The results of the ablation experiments are shown in Table 7. It is evident that the three modules of HRAM, UMAM, and GPMM work together to improve counting accuracy, and these three modules each play a positive role in enhancing the performance.

To evaluate the individual contributions of each sub-module (channel attention, ODConv, and spatial attention) within the UMAM, we further conducted ablation experiments on the ShanghaiTech Part A dataset by combining different sub-modules. The experimental results are presented in Table 8. The data in the table demonstrate that among the three sub-modules of UMAM, the channel attention sub-module makes a greater independent contribution. Under the synergistic effect of the channel attention, ODConv, and spatial attention sub-modules, the model exhibits superior counting accuracy, indicating that all three sub-modules play necessary and positive roles.

In this paper, we propose HUANNet, a novel model for dense target counting in complex scenes. The network integrates three key components: the High-Resolution Attention Module (HRAM), the Unified Multi-Scale Attention Module (UMAM), and the Grid-Assisted Point Matching Module (GPMM). By optimizing multi-resolution feature fusion and embedding attention mechanisms at various depths, our model captures fine-grained spatial and channel-wise relationships.
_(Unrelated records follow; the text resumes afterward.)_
Lemma product_card_adds_to_cart_witness :
  let w := ProductCard.handleAddToCart (Home.handleAddToCart (Some "u1"))
             (Some "u1") "cproduct0002" (ProductCard.initial, db_empty) in
  ProductCard.alerts (fst w) = ["Product added to cart!"]
  /\ ProductCard.quantity (fst w) = 1
  /\ exists c line,
       prisma.find_cart "u1" (snd w) = Some c
       /\ lines_of (Cart.id c) "cproduct0002" (snd w) = [line]
       /\ CartItem.quantity line = 1.
Proof.
  destruct db_empty_ok as (H1 & H2 & H3 & H4 & _).
  assert (Hk : known_user "u1" db_empty) by (right; left; reflexivity).
  assert (Hq : 1 <= ProductCard.quantity ProductCard.initial)
    by (vm_compute; discriminate).
  assert (Hh : 0 <= held "u1" "cproduct0002" db_empty)
    by (vm_compute; discriminate).
  assert (Hs : held "u1" "cproduct0002" db_empty
               + ProductCard.quantity ProductCard.initial <= 2 ^ 31 - 1)
    by (vm_compute; discriminate).
  destruct (@product_card_adds_to_cart "u1" "cproduct0002" P2
              ProductCard.initial db_empty (conj H1 (conj H2 (conj H3 H4)))
              Hk eq_refl eq_refl Hq Hh Hs)
    as (Ha & Hone & c & line & Hc & _ & Hl & _ & Hqty).
  split; [exact Ha|]. split; [exact Hone|].
  exists c, line. split; [exact Hc|]. split; [exact Hl | exact Hqty].
Defined.

(** * Signing in *)

Lemma authorize_found d email pw u :
  healthy d -> Auth.find_user email d = Some u ->
  Auth.given (Some email) = true -> Auth.given pw = true ->
  Auth.authorize (Some {| Auth.email := Some email; Auth.password := pw |}) d
  = (Some u, d).
Proof.
  intros H Hf He Hp. unfold Auth.authorize. rewrite He, Hp. cbn [andb].
  unfold try_catch, Auth.user_findUnique.
  erewrite bind_value by (rewrite query_healthy by exact H; reflexivity).
  rewrite Hf. reflexivity.
Qed.

(** X26: signing in with the email of an existing user returns that user
    (and so the session carries that user's id) whatever the password, as
    long as one is given; nothing is written. *)
Theorem authorize_ignores_the_password (d : Db) (email : string)
        (password : option string) (u : User.t) :
  healthy d -> Auth.find_user email d = Some u ->
  email <> "" -> Auth.given password = true ->
  Auth.authorize (Some {| Auth.email := Some email; Auth.password := password |}) d
  = (Some u, d)
  /\ Auth.session_of (Some u) = Some (User.id u).
Proof.
  intros H Hf He Hp. split; [|reflexivity].
  apply authorize_found; try assumption. destruct email; [congruence | reflexivity].
Qed.
(** * PeakSport: the cart engine and the review engine

    A shallow embedding of [Modelo_de_Datos_PostgreSQL_y_CRUD/Cart.py] and
    [Modelo_de_Datos_PostgreSQL_y_CRUD/Resenas.py], and the properties of
    the two modules that the specification states.

    The relational store is an explicit value [DB] threaded through every
    CRUD function.  A table is the list of its rows in storage order; a
    query [filter_by(...).first()] is the first row of that list that
    satisfies the filter, [db.session.get] is the lookup by primary key.
    A write that violates a constraint declared on the table makes the
    flush raise; the [except SQLAlchemyError] handler then rolls the
    transaction back, which here means returning the store the function
    started from.  A lost connection is outside the model.

    Python integers are [Z], Python floats are the binary64 numbers of
    the kernel ([PrimFloat]) with the conversions from integers taken
    from [SpecFloat], Python strings are lists of code points, and an
    exception that leaves a function is a value [Raise e].  Timestamps
    and logging carry no behaviour of interest and are left out. *)

From Stdlib Require Import ZArith NArith List Bool Lia String Ascii.
From Stdlib Require Import PrimFloat FloatOps SpecFloat.
From Stdlib Require Import DecimalString.
From stdpp Require Import gmap list sorting.

Set Warnings "-inexact-float".
Local Open Scope Z_scope.

(** ** Python exceptions

    [Ok a] is a normal return, [Raise e] an exception that propagates to
    the enclosing [try]. *)

Inductive py_exn : Type :=
| OverflowError
| ZeroDivisionError
| KeyError
| AttributeError
| ValueError.

Inductive result (A : Type) : Type :=
| Ok (a : A)
| Raise (e : py_exn).

Arguments Ok {A} a.
Arguments Raise {A} e.

Definition rbind {A B : Type} (r : result A) (k : A -> result B) : result B :=
  match r with
  | Ok a => k a
  | Raise e => Raise e
  end.

Notation "'let*' x ':=' r 'in' k" := (rbind r (fun x => k))
  (at level 10, x name, r at level 100, k at level 200).

(** [try: ... except Exception: fallback] *)
Definition except_Exception {A : Type} (r : result A) (fallback : A) : A :=
  match r with
  | Ok a => a
  | Raise _ => fallback
  end.

(** ** Python numbers *)

Module PyFloat.

(** An integer as an unrounded binary number [m * 2^0]. *)
Definition Z2SF (z : Z) : spec_float :=
  match z with
  | Z0 => S754_zero false
  | Zpos p => S754_finite false p 0
  | Zneg p => S754_finite true p 0
  end.

(** The least magnitude that rounds to an infinity:
    [max_float + ulp/2 = 2^1024 - 2^970]. *)
Definition overflow_threshold : Z := 2 ^ 1024 - 2 ^ 970.

(** The binary64 number nearest to the integer [z], ties to even. *)
Definition nearest_float (z : Z) : float :=
  SF2Prim (binary_normalize prec emax z 0 false).

(** The binary64 number nearest to the fraction [a / b], ties to even. *)
Definition nearest_quotient (a b : Z) : float :=
  SF2Prim (SFdiv prec emax (Z2SF a) (Z2SF b)).

(** [float(z)]: [OverflowError] when [z] is too large for a float. *)
Definition float_of_int (z : Z) : result float :=
  if overflow_threshold <=? Z.abs z then Raise OverflowError
  else Ok (nearest_float z).

(** [a / b] on two integers: the correctly rounded quotient. *)
Definition int_truediv (a b : Z) : result float :=
  if b =? 0 then Raise ZeroDivisionError
  else if overflow_threshold * Z.abs b <=? Z.abs a then Raise OverflowError
  else Ok (nearest_quotient a b).

(** [x * n], [x / n] and [x + n] with a float [x] and an integer [n]:
    the integer is converted first. *)
Definition float_mul_int (x : float) (n : Z) : result float :=
  let* y := float_of_int n in Ok (PrimFloat.mul x y).

Definition float_div_int (x : float) (n : Z) : result float :=
  if n =? 0 then Raise ZeroDivisionError
  else let* y := float_of_int n in Ok (PrimFloat.div x y).

Definition float_add_int (x : float) (n : Z) : result float :=
  let* y := float_of_int n in Ok (PrimFloat.add x y).

Definition int_mul_float (n : Z) (x : float) : result float :=
  let* y := float_of_int n in Ok (PrimFloat.mul y x).

Definition int_add_float (n : Z) (x : float) : result float :=
  let* y := float_of_int n in Ok (PrimFloat.add y x).

(** Round half to even of the exact value [v * 2^e], [v >= 0]. *)
Definition round_half_even (v e : Z) : Z :=
  if 0 <=? e then v * 2 ^ e
  else
    let d := 2 ^ (- e) in
    let q := v / d in
    let r := v mod d in
    if 2 * r <? d then q
    else if d <? 2 * r then q + 1
    else if Z.even q then q else q + 1.

(** The number of tenths [round(x, 1)] keeps, with the sign of [x]:
    the exact binary value of [x], times ten, rounded half to even. *)
Definition tenths (x : float) : option (bool * Z) :=
  match Prim2SF x with
  | S754_finite s m e => Some (s, round_half_even (10 * Z.pos m) e)
  | S754_zero s => Some (s, 0)
  | S754_infinity _ | S754_nan => None
  end.
Lemma steady_with_session l k :
  (forall s, steady (k s)) -> steady (with_session l k).
Proof.
  intros Hk w. unfold with_session.
  destruct (heap w !! l); [apply Hk | apply keeps_sessions_refl].
Qed.

Lemma identity_isProcessing b s : same_identity s (set_isProcessing b s).
Proof. repeat split. Qed.

Lemma identity_speaking a s :
  same_identity s (set_currentSpeakingAgentId (JStr a)
                     (set_waitingForAudioComplete true s)).
Proof. repeat split. Qed.

Lemma identity_released s :
  same_identity s (set_isProcessing false
                     (set_currentSpeakingAgentId JNull
                        (set_waitingForAudioComplete false s))).
Proof. repeat split. Qed.

Create HintDb steady.

Local Hint Resolve steady_seq steady_skip steady_emit steady_update_memory
  steady_spawn steady_drop_task steady_put_task steady_store_session
  steady_update_session steady_with_session identity_isProcessing
  identity_speaking identity_released : steady.

Lemma steady_finish l agent d full : steady (ChatManager.finish l agent d full).
Proof.
  unfold ChatManager.finish. apply steady_with_session; intros s.
  destruct (String.eqb (speaker d) "end" || shouldEnd d); auto 10 with steady.
Qed.

Lemma steady_after_text l sid agent d full :
  steady (ChatManager.after_text l sid agent d full).
Proof.
  unfold ChatManager.after_text. apply steady_with_session; intros s.
  apply steady_seq; [apply steady_update_memory|].
  intros w. unfold TTSService.streamTextToSpeech.
  destruct (negb (Js.truthy full) || negb (Js.truthy (Js.trim full)));
    [|destruct (deepgram w)]; simpl.
  - apply (steady_finish l agent d full (emit _ _ _ w)).
  - apply keeps_sessions_refl.
  - apply steady_finish.
Qed.

Lemma steady_after_decision l sid d :
  steady (ChatManager.after_decision l sid d).
Proof.
  unfold ChatManager.after_decision. apply steady_with_session; intros s.
  destruct (String.eqb (speaker d) "user"); [auto with steady|].
  destruct (List.find _ (agents s)); [|auto with steady].
  pose proof (steady_after_text l sid a d) as Hat.
  destruct (response d) as [r|]; [|auto 10 with steady].
  destruct (Js.truthy r && negb (String.eqb (Js.trim r) ""));
    auto 10 with steady.
Qed.

Lemma steady_caught l m : steady (ChatManager.caught l m).
Proof. unfold ChatManager.caught. auto 10 with steady. Qed.

Lemma steady_continueConversation sid :
  steady (ChatManager.continueConversation sid).
Proof.
  intros w. unfold ChatManager.continueConversation.
  destruct (sessions w !! sid) as [l|]; [|apply keeps_sessions_refl].
  unfold with_session. destruct (heap w !! l) as [s|]; [|apply keeps_sessions_refl].
  destruct (isProcessing s); [apply keeps_sessions_refl|].
  destruct (waitingForAudioComplete s); [apply keeps_sessions_refl|].
  apply (steady_seq _ _ (steady_update_session l _ (identity_isProcessing true))
           (steady_spawn _)).
Qed.

Lemma steady_onAudioPlaybackComplete sid a :
  steady (ChatManager.onAudioPlaybackComplete sid a).
Proof.
  intros w. unfold ChatManager.onAudioPlaybackComplete.
  destruct (sessions w !! sid) as [l|]; [|apply keeps_sessions_refl].
  revert w. apply steady_with_session; intros s.
  destruct (waitingForAudioComplete s && strict_eq _ a); auto 10 with steady.
Qed.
Moreover, the grid-based point matching strategy effectively stabilizes the prediction process in dense scenarios. Extensive experiments on challenging datasets, including ShanghaiTech Part A/B, CARPK, and XRAY-IECCD, demonstrate that HUANNet achieves competitive or state-of-the-art performance, confirming its robustness and generalizability. Research involving complex and dense environments shows significant potential across numerous practical applications. In agriculture, precise counting and analysis of densely distributed crops enable accurate control of pesticide and fertilizer application rates, which play a crucial role in determining final yields. In the medical field, particularly in cell counting, accurate counts can inform drug development processes, especially since cells are often densely packed and microscopic. In industrial settings, precise workpiece counting significantly enhances production efficiency. This work may be extended to other visual tasks that require accurate and stable counting and localization in complex, dense environments, providing effective technical support to address a broader range of practical challenges.
Acknowledgement: Not applicable.
Funding Statement: This research was funded by the National Natural Science Foundation of China (62273213, 62472262, 62572287), Natural Science Foundation of Shandong Province (ZR2024MF144), Natural Science Foundation of Shandong Province for Innovation and Development Joint Funds (ZR2022LZH001), and Taishan Scholarship Construction Engineering.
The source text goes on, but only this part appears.